The Movie Waffler New Release Review - THE STRANGERS: CHAPTER 2 | The Movie Waffler

New Release Review - THE STRANGERS: CHAPTER 2

The Strangers: Chapter 2 review
Maya's fight for survival continues as her masked aggressors plan to finish her off.

Review by Eric Hillis

Directed by: Renny Harlin

Starring: Madelaine Petsch, Gabriel Basso, Ema Horvath, Richard Brake

The Strangers: Chapter 2 poster

If you're expecting The Strangers: Chapter 2 to be the Empire Strikes Back of slasher movies, you clearly haven't seen The Strangers: Chapter 1. What made 2008's The Strangers and its superior sequel Prey at Night work was the ambiguity of the killers, the apparent lack of reason behind their brutality. But like Rob Zombie before him, Harlin and his screenwriters Alan R. Cohen and Alan Freedland missed the point and decided that their killers shouldn't be ambiguous after all. While their exact identities aren't entirely revealed in this sequel, we're "treated" to flashbacks to their childhoods and the origins of their evil. It doesn't make them any scarier; if anything it makes them less so.

The Strangers: Chapter 2 review

Taking its cues from 1981's Halloween II, this middle chapter opens in the immediate aftermath of the first film with its heroine, Maya (Madelaine Petsch), waking in a hospital where she is subsequently stalked by her masked attackers. Playing out very much like a second act rather than a standalone movie, Chapter 2 is essentially one long stalking sequence as Maya evades capture, becomes paranoid about the intentions of anyone who tries to help her, and even wrestles with a wild boar in a nod to Russell Mulcahy's Ozploitation classic Razorback.

The Strangers: Chapter 2 review

There's no reason why this shouldn't work, but Harlin and his writers consistently fail to offer the audience anything we haven't seen before. As with the previous entry, Harlin's staging is predictable and uninspired. He rehashes the same setup - that of Maya hiding behind one of several doors which are slowly opened by one of her foes - at least three times in different settings, making for a repetitive watch. The confusing editing often makes it seem like the people involved are defying the laws of physics, suddenly appearing in places they couldn't possibly be at that moment. It also doesn't help that the two female strangers are barely distinguishable, creating even more confusion in points. There's some recurring shtick of Maya imagining everyone she encounters wearing the masks, which leads to a boy who cried wolf scenario when the actual strangers show up.
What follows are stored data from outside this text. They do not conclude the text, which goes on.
(* ===== verification/MallocStats.v ===== *)
(** The statistics of a heap, and requests at the limits of the arithmetic. *)
From Stdlib Require Import ZArith Lia.
From stdpp Require Import base numbers list gmap.
From S2P Require Import Prelude Ring Malloc MallocLayout MallocRep MallocAlloc MallocSpec MallocFree MallocApi MallocInit MallocProps MallocRealloc MallocClient.

#[local] Open Scope Z_scope.

(** ** Statistics *)

Fixpoint list_sum (f : malloc_elem -> Z) (L : gmap Z malloc_elem) (l : list Z) : Z :=
  match l with
  | [] => 0
  | a :: l => from_option f 0 (L !! a) + list_sum f L l
  end.

Lemma list_sum_delete f L a l : a ∉ l -> list_sum f (delete a L) l = list_sum f L l.
Proof.
  induction l as [|b l IH]; [done|]. intros Hn. cbn.
  rewrite lookup_delete_ne, IH by set_solver. done.
Qed.

(** A sum over a map is the sum over a list of the keys that count. *)
Lemma msum_list f L l :
  NoDup l -> (forall a e, L !! a = Some e -> a ∉ l -> f e = 0) -> msum f L = list_sum f L l.
Proof.
  revert L. induction l as [|a l IH]; intros L Hnd Hz.
  - clear -Hz. cbn. induction L as [|a e L Ha _ IH] using map_first_key_ind; [apply msum_empty|].
    rewrite msum_insert_new by done. rewrite (Hz a e); [|apply lookup_insert_eq|set_solver].
    rewrite IH; [done|]. intros b f' Hb _. apply (Hz b); [|set_solver]. rewrite lookup_insert_ne; [done|congruence].
  - apply NoDup_cons in Hnd as [Ha Hnd]. cbn. rewrite <- (list_sum_delete f L a l) by done.
    rewrite <- IH; [rewrite msum_delete; lia|done|].
    intros b e [Hne Hb]%lookup_delete_Some Hnb. apply (Hz b e Hb). set_solver.
Qed.

Definition one_free (h : nat) (e : malloc_elem) : Z :=
  if decide (e_heap e = Some h /\ e_state e = ELEM_FREE) then 1 else 0.

(** The elements on the lists of a heap. *)
Lemma lists_concat s L h hp :
  shape s L -> heaps s !! h = Some hp ->
  NoDup (concat (free_head hp)) /\
  forall a, a ∈ concat (free_head hp) <-> exists e, L !! a = Some e /\ e_state e = ELEM_FREE /\ e_heap e = Some h.
Proof.
  intros HS Hh. destruct (sh_lists _ _ HS h hp Hh) as [Hlen Hi]. split.
  - assert (forall ls k, (forall j l, ls !! j = Some l -> free_head hp !! (k + j)%nat = Some l) -> NoDup (concat ls)) as Hgen.
    { induction ls as [|l ls IH]; intros k Hls; [constructor|]. cbn. apply NoDup_app.
      assert (free_head hp !! k = Some l) as Hk by (rewrite <- (Nat.add_0_r k); by apply (Hls 0%nat)).
      split_and!; [apply (Hi k l Hk)| |apply (IH (S k)); intros j l' Hj; rewrite Nat.add_succ_comm; by apply (Hls (S j))].
      intros a Ha Ha2. apply (proj2 (Hi k l Hk)) in Ha as (e & He & _ & _ & E1).
      apply list_elem_of_In, in_concat in Ha2 as (l' & Hl' & Ha2%list_elem_of_In).
      apply list_elem_of_In, list_elem_of_lookup in Hl' as [j Hj].
      pose proof (Hls (S j) l' Hj) as Hj'. apply (proj2 (Hi _ l' Hj')) in Ha2 as (e' & He' & _ & _ & E2).
      assert (e' = e) as -> by congruence. lia. }
    apply (Hgen _ 0%nat). auto.
  - intros a. rewrite list_elem_of_In, in_concat. split.
    + intros (l & Hl & Ha). apply list_elem_of_In, list_elem_of_lookup in Hl as [j Hj].
      apply list_elem_of_In, (proj2 (Hi j l Hj)) in Ha as (e & ? & ? & ? & _). eauto.
    + intros (e & He & Hst & Heh). set (i := Z.to_nat (malloc_elem_free_list_index (e_size e - MALLOC_ELEM_HEADER_LEN))).
      destruct (lookup_lt_is_Some_2 (free_head hp) i) as [l Hl]; [rewrite Hlen; apply index_lt|].
      exists l. split; [apply list_elem_of_In; eauto using list_elem_of_lookup_2|].
      apply list_elem_of_In. apply (proj2 (Hi i l Hl)). exists e. auto.
Qed.

Lemma wp_stats_list s L l acc (Q : Z * Z * Z -> mem_config -> Prop) :
  rep s L -> (forall a, a ∈ l -> is_Some (L !! a)) ->
  (let '(c, f, g) := acc in
   Q (fold_left (fun acc a => let '(c, f, g) := acc in let z := from_option e_size 0 (L !! a) in
        (u32 (c + 1), u64 (f + z), if g <? z then z else g)) l (c, f, g)) s) ->
  wp (stats_list l acc) Q s.
Proof.
  intros HR. revert acc. induction l as [|a l IH]; intros [[c f] g] Hl HQ; cbn; [by wp_step|].
  destruct (Hl a) as [e He]; [set_solver|]. wp_step. apply (wp_get s L a e); auto. apply IH; [set_solver|].
  cbn in HQ. by rewrite He in HQ.
Qed.

Definition stat_step (L : gmap Z malloc_elem) (acc : Z * Z * Z) (a : Z) : Z * Z * Z :=
  let '(c, f, g) := acc in let z := from_option e_size 0 (L !! a) in
  (u32 (c + 1), u64 (f + z), if g <? z then z else g).

Lemma wp_stats_lists s L ls acc (Q : Z * Z * Z -> mem_config -> Prop) :
  rep s L -> (forall l a, l ∈ ls -> a ∈ l -> is_Some (L !! a)) ->
  Q (fold_left (stat_step L) (concat ls) acc) s ->
  wp (stats_lists ls acc) Q s.
Proof.
  intros HR. revert acc. induction ls as [|l ls IH]; intros acc Hl HQ; cbn; [by wp_step|].
  wp_step. apply (wp_stats_list s L); [done|set_solver|]. destruct acc as [[c f] g].
  apply IH; [set_solver|]. by rewrite concat_cons, fold_left_app in HQ.
Qed.

Lemma stat_fold L l c f g :
  0 <= g -> (forall a e, a ∈ l -> L !! a = Some e -> 0 <= e_size e) ->
  exists g', fold_left (stat_step L) l (u32 c, u64 f, g)
    = (u32 (c + Z.of_nat (length l)), u64 (f + list_sum e_size L l), g')
  /\ g <= g' /\ (forall a e, a ∈ l -> L !! a = Some e -> e_size e <= g')
  /\ (g' = g \/ exists a e, a ∈ l /\ L !! a = Some e /\ g' = e_size e).
Proof.
  revert c f g. induction l as [|a l IH]; intros c f g Hg Hnn.
  { exists g. cbn. rewrite !Z.add_0_r. split_and!; [done|lia|set_solver|by left]. }
  cbn [fold_left stat_step]. autorewrite with cint. set (z := from_option e_size 0 (L !! a)).
  assert (0 <= z) as Hz by (unfold z; destruct (L !! a) eqn:E; [apply (Hnn a); [set_solver|done]|done]).
  destruct (IH (c + 1) (f + z) (if g <? z then z else g)) as (g' & E & Hle & Hall & Hex).
  { destruct (g <? z); lia. } { intros b e Hb. apply Hnn. set_solver. }
  exists g'. split_and!.
  - rewrite E. cbn [length list_sum]. fold z. rewrite Nat2Z.inj_succ.
    replace (c + 1 + Z.of_nat (length l)) with (c + Z.succ (Z.of_nat (length l))) by lia. by rewrite Z.add_assoc.
  - destruct (Z.ltb_spec g z); lia.
  - intros b e Hb Hbe. apply elem_of_cons in Hb as [->|Hb]; [|eauto].
    assert (z = e_size e) by (unfold z; by rewrite Hbe). destruct (Z.ltb_spec g z); lia.
  - destruct Hex as [->|(b & e & ? & ? & ?)]; [|right; exists b, e; set_solver].
    destruct (Z.ltb_spec g z); [|by left]. right. unfold z. destruct (L !! a) as [e|] eqn:Ea; [|unfold z in *; cbn in *; lia].
    exists a, e. set_solver.
Qed.

(** The statistics of a heap and its elements; the counters have the widths of their
    fields. *)
Record stats_ok (L : gmap Z malloc_elem) (h : nat) (st : rte_malloc_socket_stats) : Prop := StatsOk {
  so_free : free_count st = u32 (msum (one_free h) L);
  so_alloc : stats_alloc_count st = u32 (msum (heap_busy h) L);
  so_freesz : heap_freesz_bytes st = u64 (msum (heap_free h) L);
  so_total : heap_totalsz_bytes st = u64 (msum (heap_bytes h) L);
  so_allocsz : heap_allocsz_bytes st = u64 (msum (heap_bytes h) L - msum (heap_free h) L);
  so_greatest : forall a e, L !! a = Some e -> e_state e = ELEM_FREE -> e_heap e = Some h -> e_size e <= greatest_free_size st;
  so_attained : greatest_free_size st = 0 \/ exists a e, L !! a = Some e /\ e_state e = ELEM_FREE /\ e_heap e = Some h
    /\ greatest_free_size st = e_size e
}.

(** The sums over the free elements are sums over the free lists. *)
Lemma free_sums s L h hp :
  shape s L -> heaps s !! h = Some hp ->
  msum (one_free h) L = Z.of_nat (length (concat (free_head hp)))
  /\ msum (heap_free h) L = list_sum e_size L (concat (free_head hp)).
Proof.
  intros HS Hhp. destruct (lists_concat s L h hp HS Hhp) as [Hnd Hin].
  assert (forall f, (forall e, ~ (e_heap e = Some h /\ e_state e = ELEM_FREE) -> f e = 0) ->
    msum f L = list_sum f L (concat (free_head hp))) as Hsum.
  { intros f Hf. apply msum_list; [done|]. intros a e Ha Hn. apply Hf. intros [? ?]. apply Hn, Hin. eauto. }
  rewrite !Hsum by (intros e Hn; unfold one_free, heap_free; by rewrite decide_False).
  assert (forall a, a ∈ concat (free_head hp) -> exists e, L !! a = Some e /\ e_state e = ELEM_FREE /\ e_heap e = Some h) as Hl
    by (intros a; apply Hin). clear Hin Hsum Hnd.
  induction (concat (free_head hp)) as [|a l IH]; [done|]. destruct (Hl a) as (e & He & ? & ?); [set_solver|].
  destruct IH as [E1 E2]; [set_solver|]. cbn. rewrite E1, E2, He. cbn. unfold one_free, heap_free.
  rewrite !decide_True by done. lia.
Qed.

Lemma wp_get_stats s L h (Q : rte_malloc_socket_stats -> mem_config -> Prop) :
  inv s L -> (h < length (heaps s))%nat -> (forall st, stats_ok L h st -> Q st s) -> wp (malloc_heap_get_stats h) Q s.
Proof.
  intros HI Hh HQ. pose proof (inv_shape _ _ HI) as HS. pose proof (sh_rep _ _ HS) as HR.
  destruct (lookup_lt_is_Some_2 _ _ Hh) as [hp Hhp]. destruct (lists_concat s L h hp HS Hhp) as [Hnd Hin].
  unfold malloc_heap_get_stats, get_heap, id. wp_step. rewrite Hhp. wp_step. apply (wp_stats_lists s L); [done|..].
  { intros l a Hl Ha. destruct (proj1 (Hin a)) as (e & ? & _); [|eauto].
    apply list_elem_of_In, in_concat. exists l. split; by apply list_elem_of_In. }
  destruct (stat_fold L (concat (free_head hp)) 0 0 0) as (g & E & _ & Hall & Hex); [lia| |].
  { intros a e _ Ha. apply (wf_blk _ _ (rep_wf _ _ HR) a e Ha). }
  change (0, 0, 0) with (u32 0, u64 0, 0). rewrite E, !Z.add_0_l. wp_step. apply HQ.
  destruct (inv_counts _ _ HI h hp Hhp) as [-> ->]. destruct (free_sums s L h hp HS Hhp) as [E1 E2].
  split; cbn; rewrite ?E1, ?E2; auto.
  - autorewrite with cint. done.
  - intros a e Ha Hst Heh. apply (Hall a e); [|done]. apply Hin. eauto.
  - destruct Hex as [->|(a & e & Ha & He & ->)]; [by left|right]. apply Hin in Ha as (e' & He' & ? & ?).
    assert (e' = e) as -> by congruence. exists a, e. auto.
Qed.

(** The statistics of a heap agree with its contents: the numbers of free and of
    allocated elements, the bytes in free elements, the size of the largest one, and the
    bytes in allocated elements as the difference to all bytes of the heap (counted
    modulo the widths of the fields); nothing is changed. *)
Theorem heap_stats_correct s L h :
  inv s L -> (h < length (heaps s))%nat -> wp (malloc_heap_get_stats h) (fun st s' => s' = s /\ stats_ok L h st) s.
Proof. intros HI Hh. apply (wp_get_stats s L); auto. Qed.

Lemma heap_stats_witness : exists L, inv (demo_state demo_prog 2) L /\
  wp (malloc_heap_get_stats 0) (fun st s' => s' = demo_state demo_prog 2 /\ stats_ok L 0 st) (demo_state demo_prog 2).
Proof.
  destruct (demo_run demo_prog 2 demo_disciplined) as (rs & L & B & _ & [HI Hh _ _ _ _] & _).
  exists L. split; [done|]. apply (heap_stats_correct _ L 0 HI). rewrite Hh. unfold RTE_MAX_NUMA_NODES. lia.
Defined.

(** ** Limits *)

(** Resizing to nothing does not release the block: it stays as it is. *)
Lemma realloc_zero_keeps env s L d n :
  inv s L -> live_block L d n ->
  wp (rte_realloc env (Some d) 0 64) (fun r s' => r = Done (Some d) /\ s' = s) s.
Proof.
  intros HI Hl. pose proof (sh_rep _ _ (inv_shape _ _ HI)) as HR. destruct (live_bounds s L d n HR Hl) as (Hdm & _ & Hd1 & Hd2).
  pose proof Hl as (a & e & Ha & Hb & Hpos & Ed & En). unfold MALLOC_ELEM_HEADER_LEN in *.
  pose proof (wf_blk _ _ (rep_wf _ _ HR) a e Ha) as W. destruct (bw_pad _ _ _ _ W) as [Hp1 Hp2].
  pose proof (bw_pad_room _ _ _ _ W Hb). pose proof (wf_size64 _ _ _ _ W Hpos).
  unfold rte_realloc. wp_step. rewrite Ed. apply (wp_from_data s L a e); auto. rewrite <- Ed.
  change (RTE_CACHE_LINE_ROUNDUP 64 0) with 0. change (RTE_CACHE_LINE_ROUNDUP 32 64) with 64.
  assert (RTE_PTR_ALIGN_CEIL d 64 = d) as ->.
  { unfold RTE_PTR_ALIGN_CEIL. rewrite (wrapu_small 32) by lia. rewrite u64_id by lia.
    change 64 with (2 ^ 6) at 2. rewrite align_floor by lia. change (2 ^ 6) with 64. Z.div_mod_to_equations. lia. }
  rewrite Z.eqb_refl. wp_step. unfold malloc_elem_resize. wp_step. apply (wp_get s L a e); auto.
  change MALLOC_ELEM_OVERHEAD with 64. rewrite (u64_id (0 + e_pad e + 64)) by lia.
  destruct (Z.leb_spec (0 + e_pad e + 64) (e_size e)); [|lia]. wp_step. done.
Qed.

(** With the default alignment a block is resized in place only if it happens to start
    at a multiple of four gigabytes: zero is not rounded up to a cache line, and the
    mask made from it covers 32 bits. *)
Lemma realloc_default_align p : 0 < p < 2 ^ 63 ->
  RTE_PTR_ALIGN_CEIL p (RTE_CACHE_LINE_ROUNDUP 32 0) = p <-> p mod 2 ^ 32 = 0.
Proof.
  intros Hp. change (RTE_CACHE_LINE_ROUNDUP 32 0) with 0. unfold RTE_PTR_ALIGN_CEIL, RTE_ALIGN_FLOOR.
  change (u32 (0 - 1)) with (2 ^ 32 - 1). rewrite u64_id by lia. rewrite land_lnot_ones by lia.
  change (2 ^ 32) with 4294967296. split; intros; Z.div_mod_to_equations; lia.
Qed.

(** A size that does not fit when it is rounded up becomes zero. *)
Lemma roundup_overflow size : 2 ^ 64 - 64 < size < 2 ^ 64 -> RTE_CACHE_LINE_ROUNDUP 64 size = 0.
Proof.
  intros Hs. unfold RTE_CACHE_LINE_ROUNDUP, RTE_CACHE_LINE_SIZE, wrapu.
  rewrite <- (Z.mod_unique (size + 64 - 1) (2 ^ 64) 1 (size + 63 - 2 ^ 64)) by lia.
  rewrite Z.div_small by lia. done.
Qed.

Definition big_segs : list rte_memseg := [Memseg 0x100000000 0x7f0000000000 (2 ^ 34) (2 ^ 30) 0].

Definition big_heap : mem_config :=
  match rte_eal_malloc_heap_init (fresh_config big_segs []) with Ret (_, s) => s | _ => fresh_config big_segs [] end.

(** Requests beyond the arithmetic of the allocator are not refused. For a size within
    64 of 2^64 the request is handled as one for zero bytes and a block is returned; for a
    size above the address of the heap the subtraction in [elem_start_pt] wraps around,
    the element seems to fit, and the allocator writes outside of the heap. *)
Theorem malloc_size_overflow :
  (forall h size flags align bound s, 2 ^ 64 - 64 < size < 2 ^ 64 ->
     malloc_heap_alloc h size flags align bound s = malloc_heap_alloc h 0 flags align bound s)
  /\ (exists p s', rte_malloc demo_eal (2 ^ 64 - 1) 0 big_heap = Ret (Some p, s')
       /\ rte_malloc_validate (Some p) s' = Ret (Some 0, s'))
  /\ rte_malloc demo_eal (2 ^ 62) 0 big_heap = Fault.
Proof.
  split_and!.
  - intros h size flags align bound s Hs. unfold malloc_heap_alloc. by rewrite (roundup_overflow size Hs).
  - eexists _, _. split; [vm_compute; reflexivity|vm_compute; reflexivity].
  - vm_compute. reflexivity.
Qed.

(** A block of four gigabytes and some, moved because of its alignment. *)
Definition big_prog : program := fun rs =>
  match rs with
  | [] => Some (MMalloc (2 ^ 32 + 64) 64)
  | [RPtr (Some d)] => Some (MStore d 1000 7)
  | [RPtr (Some d); RUnit] => Some (MLoad d 1000)
  | [RPtr (Some d); RUnit; _] => Some (MRealloc d (2 ^ 32 + 128) (2 ^ 30))
  | [_; _; _; RPtr (Some d)] => Some (MLoad d 1000)
  | _ => None
  end.

(** [rte_realloc] loses data of large blocks: the old size is kept in an [unsigned], so
    that of a block of 2^32 + 64 bytes only 64 bytes are carried over. *)
Theorem realloc_truncates :
  exists d d' s, drive demo_eal big_prog 5 [] big_heap
    = Ret ([RPtr (Some d); RUnit; RByte (Known 7); RPtr (Some d'); RByte (Known 0)], s) /\ d <> d'.
Proof. eexists _, _, _. split; [vm_compute; reflexivity|done]. Qed.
The Strangers: Chapter 2 review

Petsch can't be faulted for her commitment, but Maya simply isn't an interesting enough protagonist to carry a trilogy. She's also laughably invincible. As soon as she wakes in her hospital bed she's somehow able to sprint around like Usain Bolt, and despite the many injuries she acquires throughout the film she never loses this athleticism. Another major problem with this movie is that we know Maya is highly unlikely to be killed in the second part of a trilogy, and there are no other potential victims for us to worry about. Two movies in and all Harlin has done is deliver a pointlessly long exercise in IP mining. Will Chapter 3 prove the final insult?

The Strangers: Chapter 2 is in UK/ROI cinemas from September 26th.